From two Thursdays ago...
For the first time in my life (at least that I can really remember), I have started to struggle with feeling like God is giving me the short end of the stick. In general, I am a pretty Pollannaish person. When it comes to big picture thinking, I can look past heartache and see how whatever is happening is not unique to me, that everyone has crappy stuff happen in life and that it is not about God singling me out just for kicks.
To be quite honest, the last five years of my life contain more drama than I would really like . Two international adoptions, one major natural disaster, the terminal illness of my dear mother in law, the sudden death of my husband's grandfather, and the somewhat expected death of my grandmother. More recently, as my husband's grandmother's health declined, we've stepped into a more involved role in her life and ultimately have spent the last month walking beside her as she passed away. My husband's dad ended up in the hospital while all of this was going on with blood clots and while okay now, it certainly added to the stress at the time. All of those things were done with my kids in absentia as D and I spent a lot of time about 2 1/2 hours away from our home. (Insert a big sigh from me for added stress.)

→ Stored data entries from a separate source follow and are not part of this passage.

(** * Solar Energy Monitoring System (ESP32 sketch): shallow embedding

    The sketch [SolarEnergyMonitoringSystem.ino] samples two analog channels,
    multiplies the readings into a power figure, drives a relay from a fixed
    threshold and serves one HTML status page.

    The embedding follows the sketch statement by statement:
    - [float] values are IEEE-754 binary32, evaluated with the executable
      specification of the Standard Library ([SpecFloat], round to nearest
      even), so every conversion below computes the very bits the ESP32
      computes;
    - the global variables, the relay latch and the observable effects
      (analog reads, pin writes, delays, serial lines, HTTP replies) live in
      one [World] record threaded through a small state-and-error monad;
    - what the board and the network supply (ADC conversions, pending HTTP
      requests, the WiFi link) is an [Environment] of oracles. *)

From Stdlib Require Import ZArith QArith List String Ascii Bool Lia.
From Stdlib Require Import Floats.SpecFloat DecimalString.
Import ListNotations.

Local Open Scope Z_scope.

(* ================================================================== *)
(** * Part I: definitions *)
(* ================================================================== *)

(** ** Binary32 arithmetic *)

Module F32.

Definition float := spec_float.

(** Single precision: 24 significant bits, infinities at exponent 128. *)
Definition prec : Z := 24.
Definition emax : Z := 128.
(** Double precision, for literals and for the one expression the sketch
    evaluates in [double]. *)
Definition dprec : Z := 53.
Definition demax : Z := 1024.

Definition mul : float -> float -> float := SFmul prec emax.
Definition div : float -> float -> float := SFdiv prec emax.
Definition sub : float -> float -> float := SFsub prec emax.
Definition ddiv : float -> float -> float := SFdiv dprec demax.

(** C comparisons: every comparison with a NaN is false. *)
Definition ltb (x y : float) : bool := SFltb x y.
Definition leb (x y : float) : bool := SFleb x y.
Definition geb (x y : float) : bool := SFleb y x.
Definition gtb (x y : float) : bool := SFltb y x.
Definition eqb (x y : float) : bool := SFeqb x y.

(** [(float) n] for an [int] n. *)
Definition of_int (n : Z) : float := binary_normalize prec emax n 0 false.

(** [float] to [double] (exact) and [double] to [float] (rounding). *)
Definition to_double (x : float) : float :=
  match x with
  | S754_finite s m e => binary_round dprec demax s m e
  | _ => x
  end.

Definition of_double (x : float) : float :=
  match x with
  | S754_finite s m e => binary_round prec emax s m e
  | _ => x
  end.

(** A decimal literal [num/den] of the source text: it is a [double]
    constant (the nearest double to the decimal), and initialising a
    [const float] with it rounds once more. *)
Definition double_literal (num : Z) (den : positive) : float :=
  ddiv (binary_normalize dprec demax num 0 false)
       (binary_normalize dprec demax (Zpos den) 0 false).

Definition literal (num : Z) (den : positive) : float :=
  of_double (double_literal num den).

(** The Arduino core's [abs] on a [float]: the magnitude. *)
Definition abs (x : float) : float := SFabs x.

Definition is_nan (x : float) : bool :=
  match x with S754_nan => true | _ => false end.

Definition is_finite (x : float) : bool :=
  match x with S754_zero _ | S754_finite _ _ _ => true | _ => false end.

And in all of that, I've really managed to not get to crabby at God about it. I hated my mother in law's death and kind of had a bit of a pow wow with God about it several months after her passing, but during the thick of it, I was too consumed by the moment to really think too much. And afterwards, His answer to me about it was decisively quick, leaving me no room for conversation. And with Conleigh's adoption, being stuck in one office for over 15 months was maddening. So maddening that I had a bit of a prayer crisis about it mostly because praying seemed like a mute point. But God of course used that to teach me how prayer is more about the process than the end result. And I seemed to understand how the situation was more about an inefficient government than about a God who was out to get me.
This week though my dad had a cancerous mass removed from his colon. And for some reason, the question of "really, God?" came almost immediately. "Isn't it enough that we've been dealing with major sickness for the last month?" "Isn't enough that my mother in law died at a young age from cancer?" I'm not sure why, perhaps just emotional fatigue, perhaps just my human heart is finally letting it's guard down a bit. I got lost in it all, caught up with that feeling of why is God choosing to do this to me. And that is where I think most people who doubt God's goodness get stuck. It's not that asking that question is wrong. It's that people stop in to visit God with that question and never leave. They cannot get past that question. It festers and burns. They pick at it like a bad scab but never let it heal. And the gaping hole that was left in their lives by some unforseen tragedy continues to gape and ooze and bleed. And as I said before, I don't think I've ever really gone down that road. Until this week. I'm not sure where I am with all of that. I don't doubt God's goodness for a moment. And I don't believe that the things that happen in this life that are painful are born of God. Instead I believe they are a result of sinful people who mess things up with their choices or the work of a crafty devil who triest to deceive us into hating God. But I am a bit weary of it all and am finding myself wishing that God's Sovereign hand would intervene a bit. And I think I'm a bit ticked that it hasn't.
My "really, God?" moment seems to have passed. Probably more related to the fact that the doctors think they have removed all the cancer than my heart really processing it. I dislike that I am probably connecting comfort with the care of God because I don't believe that God shows His love for us by making us comfortable. And I dislike that I am letting my joy be a bit situational because I believe that joy is not about our circumstances. But I am thankful to not be sitting under a dark cloud of emotion. And I am thankful that the drama seems to have subsided although my dad still has a ways to go before he feels back to normal and before my mom will be able to get back to her normal routine.